Der Think Tank für Digitale Ethik

Ein aktuelles Beispiel für «Tech-Solutionismus»

Die Idee in Birmensdorf, Kinder über Bluetooth-Armbänder zu überwachen, löst eine wichtige Debatte aus. Kennt ihr den Begriff «Tech-Solutionismus»? Damit ist die Annahme gemeint, dass sich jedes Problem mithilfe von Technologien lösen lässt. Doch diese Annahme ist falsch, ja gefährlich, denn sie führt dazu, dass wir Technologien am falschen Ort einsetzen.

Ziel war es in einem Hort in Birmensdorf, die Betreuungssicherheit und die Auffindbarkeit der Kinder zu verbessern. Denn wenn Betreuungspersonen «bis zu zehn Minuten» aufwenden müssen, um ein Kind zu suchen, sei die Betreuung der anderen Kinder nicht mehr gleich gewährleistet, so der Leiter.

🔎 Die vermeintliche Lösung: Kinder der 3. und 4. Klasse sollten ein Bluetooth-Armband tragen, damit das Betreuungspersonal jederzeit sieht, wo sich die Kindern aufhalten.
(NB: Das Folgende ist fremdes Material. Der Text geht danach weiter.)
(** * Delayed computation of algebraic expressions (expression.py)

    A shallow embedding of the expression engine of [expression.py]: the
    node classes, [eval], [__mod__], [__str__] and [simplify], followed by
    the properties of the specification that concern them.

    Python integers are unbounded, so they are [Z].  The only way the
    engine leaves the integers is [int ** negative int], which CPython
    evaluates in floating point; the model records that as the outcome
    [Float] and does not follow floating-point arithmetic any further.
    The limits of the interpreter ([RecursionError], [MemoryError]) are not
    modelled: a call that needs more stack than a budget allows is
    [OutOfFuel]. *)

From Stdlib Require Import ZArith List String Bool Lia.
From Stdlib Require Import Zcong Zpow_facts QArith Qround.
From Stdlib Require Import DecimalString.
Import ListNotations.

Local Open Scope Z_scope.

(** ** Outcomes of a Python computation *)

(** The exceptions the engine can raise.  [TypeError] is what
    [functools.reduce] raises on an empty iterable without initial value,
    [ValueError] what three-argument [pow] raises, [ZeroDivisionError] and
    [OverflowError] what integer division and the conversion to float
    raise. *)
Inductive exn : Type :=
| ZeroDivisionError
| TypeError
| ValueError
| OverflowError.

(** [Ok a]: the call returned [a].  [Raise e]: it raised [e].  [Float]: it
    produced a Python float; what happens afterwards is floating-point
    arithmetic and is not modelled.  [OutOfFuel]: the recursion budget of
    the model was too small (only [simplify] uses fuel). *)
Inductive outcome (A : Type) : Type :=
| Ok (a : A)
| Raise (e : exn)
| Float
| OutOfFuel.

Arguments Ok {A} a.
Arguments Raise {A} e.
Arguments Float {A}.
Arguments OutOfFuel {A}.

Definition bind {A B : Type} (m : outcome A) (f : A -> outcome B) : outcome B :=
  match m with
  | Ok a => f a
  | Raise e => Raise e
  | Float => Float
  | OutOfFuel => OutOfFuel
  end.

Declare Scope outcome_scope.
Delimit Scope outcome_scope with outcome.
Notation "x <- m ;; k" := (bind m (fun x => k))
  (at level 61, m at next level, right associativity) : outcome_scope.
Local Open Scope outcome_scope.

(** Running a computation over a list, left to right; the first failure
    wins.  This is how a generator expression behaves when it is drained. *)
Fixpoint mapM {A B : Type} (f : A -> outcome B) (xs : list A) : outcome (list B) :=
  match xs with
  | [] => Ok []
  | x :: rest =>
      y <- f x ;;
      ys <- mapM f rest ;;
      Ok (y :: ys)
  end.

(** ** Python built-ins on integers *)

(** [a // b]: floor division, [ZeroDivisionError] on a zero divisor. *)
Definition py_floordiv (a b : Z) : outcome Z :=
  if b =? 0 then Raise ZeroDivisionError else Ok (a / b).

(** [a % n]: the remainder has the sign of [n]. *)
Definition py_mod (a n : Z) : outcome Z :=
  if n =? 0 then Raise ZeroDivisionError else Ok (a mod n).

(** An integer converts to a C double unless it rounds to [2^1024]. *)
Definition fits_double (x : Z) : bool :=
  Z.abs x <? 2 ^ 1024 - 2 ^ 970.

(** [a ** b] on integers.  A negative exponent makes CPython compute
    [float(a) ** float(b)]: both conversions come first, then a zero base
    is rejected, otherwise the result is a float. *)
Definition py_pow (a b : Z) : outcome Z :=
  if 0 <=? b then Ok (a ^ b)
  else if negb (fits_double a && fits_double b) then Raise OverflowError
  else if a =? 0 then Raise ZeroDivisionError
  else Float.

(** [pow(a, e, n)] on integers: the result has the sign of [n]; a negative
    exponent goes through the modular inverse of [a]. *)
Definition py_pow3 (a e n : Z) : outcome Z :=
  if n =? 0 then Raise ValueError
  else if Z.abs n =? 1 then Ok 0
  else if e <? 0 then
    if Z.gcd a n =? 1 then Ok ((Z.invmod a (Z.abs n) ^ (- e)) mod n)
    else Raise ValueError
  else Ok ((a ^ e) mod n).

(** [str(n)] for an integer. *)
Definition py_str (n : Z) : string := NilZero.string_of_int (Z.to_int n).

(** [sep.join(parts)]. *)
Fixpoint join (sep : string) (parts : list string) : string :=
  match parts with
  | [] => EmptyString
  | [p] => p
  | p :: rest => p ++ sep ++ join sep rest
  end.

(** [functools.reduce(f, xs)] without initial value. *)
Definition reduce {A : Type} (f : A -> A -> A) (xs : list A) : outcome A :=
  match xs with
  | [] => Raise TypeError
  | x :: rest => Ok (fold_left f rest x)
  end.

(** ** Node model *)

(** One constructor per concrete class; [_wrap] has already turned plain
    integers into [Literal]s. *)
Inductive Expression : Type :=
| Literal (value : Z)
| Negation (value : Expression)
| Absolute (value : Expression)
| Sum (left right : Expression)
| Product (left right : Expression)
| Power (left right : Expression)
| FloorDivision (left right : Expression).

Definition ZERO : Expression := Literal 0.
Definition ONE : Expression := Literal 1.

Definition is_literal (expression : Expression) : bool :=
  match expression with
  | Literal _ => true
  | _ => false
  end.

(** [x == Literal(v)]: [Literal.__eq__] compares values; against any other
    node both sides answer [NotImplemented] and Python falls back to
    identity, which is false for a distinct object. *)
Definition eq_literal (x : Expression) (v : Z) : bool :=
  match x with
  | Literal w => w =? v
  | _ => false
  end.

(** The four binary classes, as [type(self)] in [unwrap_parens]. *)
Inductive binary_type : Type := SumT | ProductT | PowerT | FloorDivisionT.

(** [Binary.unwrap_parens], applied to a child: a child of the same class
    is unwrapped in turn, any other child is a one-element list. *)
Fixpoint unwrap_child (unwrap_type : binary_type) (e : Expression) : list Expression :=
  match e, unwrap_type with
  | Sum l r, SumT => unwrap_child unwrap_type l ++ unwrap_child unwrap_type r
  | Product l r, ProductT => unwrap_child unwrap_type l ++ unwrap_child unwrap_type r
  | Power l r, PowerT => unwrap_child unwrap_type l ++ unwrap_child unwrap_type r
  | FloorDivision l r, FloorDivisionT =>
      unwrap_child unwrap_type l ++ unwrap_child unwrap_type r
  | _, _ => [e]
  end.

(** [self.unwrap_parens()] for a binary node [self]; the method does not
    exist on the other classes. *)
Definition unwrap_parens (self : Expression) : list Expression :=
  match self with
  | Sum _ _ => unwrap_child SumT self
  | Product _ _ => unwrap_child ProductT self
  | Power _ _ => unwrap_child PowerT self
  | FloorDivision _ _ => unwrap_child FloorDivisionT self
  | _ => []
  end.

(** ** [split] and the iterables it is given *)

(** [split] builds [filter(filter_fn, it)] and [filterfalse(filter_fn, it)]
    over the same argument.  A list hands each of them an iterator of its
    own; a generator is its own iterator, so both read one shared cursor. *)
Inductive iterable (A : Type) : Type :=
| FromList (items : list A)
| FromGenerator (pending : list A).

Arguments FromList {A} items.
Arguments FromGenerator {A} pending.

(** Both callers drain the first view completely before they touch the
    second.  The result is what each view yields in that order: over a
    generator the second view finds the cursor at the end. *)
Definition split {A : Type} (filter_fn : A -> bool) (expressions : iterable A)
  : list A * list A :=
  match expressions with
  | FromList items =>
      (filter filter_fn items, filter (fun x => negb (filter_fn x)) items)
  | FromGenerator pending =>
      let first := filter filter_fn pending in
      let cursor : list A := [] in
      (first, filter (fun x => negb (filter_fn x)) cursor)
  end.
Ausserdem würden sie aktiv informiert, wenn sich ein Kind unerlaubterweise vom Gelände entfernen sollte.

🔎 Die eigentliche Lösung ist die, dass genügend personelle Ressourcen für die Betreuung der Kinder zur Verfügung gestellt werden! Davon profitieren nicht nur die Kinder, sondern auch die Betreuungspersonen.

🔎 Für eine freie Gesellschaft ist generell wichtig, dass wir überschaubare Risiken akzeptieren statt uns digitale Fesseln anzulegen. Denn solche Fesseln reduzieren die Freiheit des Einzelnen, hier Kinder, und wägt uns in einer vermeintlichen Sicherheit. Deshalb:

🎯 Schulverantwortliche müssen sich bewusst sein, dass der Einsatz von Technologien kein Ersatz für fehlende Personalressourcen ist.

🎯 Lehrer:innen sollten sich auf ihre eigentliche Arbeit mit Kindern fokussieren dürfen statt immer mehr Kontrollfunktionen übernehmen zu müssen.

🎯 Eltern müssen lernen, ihre Kinder nicht ständig zu kontrollieren, sondern in eine vertrauensvolle Beziehung zu investieren. Denn die Kontrolle ist nicht zum Wohl ihrer Kinder, wie Fachpersonen regelmässig betonen, zum Beispiel Margrit Stamm:


«Eltern, die ihre Kinder dauerüberwachen, produzieren Kinder, die ängstlich werden, nicht selbstständig, nicht selbstsicher und nur auf die Eltern fokussiert sind. Denn die Eltern führen sie mit grosser Sorge durchs Leben.»

Magrit Stamm, Erziehungswissenschaftlerin und pädagogische Psychologin

Bei uns im Dorf sind z.B. «Elterntaxis» ein leidiges Thema. Es wäre so wichtig für Kinder, den Schulweg mit anderen zurücklegen zu können.

🏫 Das geplante Pilotprojekt in Birmensdorf wurde kurz vor dem Start auf Eis gelegt, zum Glück. Doch es zeigt, wie wichtig es ist, dass Annahmen kritisch hinterfragt werden und wir den «Tech-Solutionismus» entzaubern. Deshalb ist Tech-Solutionismus übrigens auch ein wichtiges Thema im CAS Digital Ethics an der Hochschule für Wirtschaft Zürich (HWZ).

Hinweis: Anlass für diesen Artikel bildeten dieser Artikel auf Inside-IT sowie die Berichterstattung auf SRF.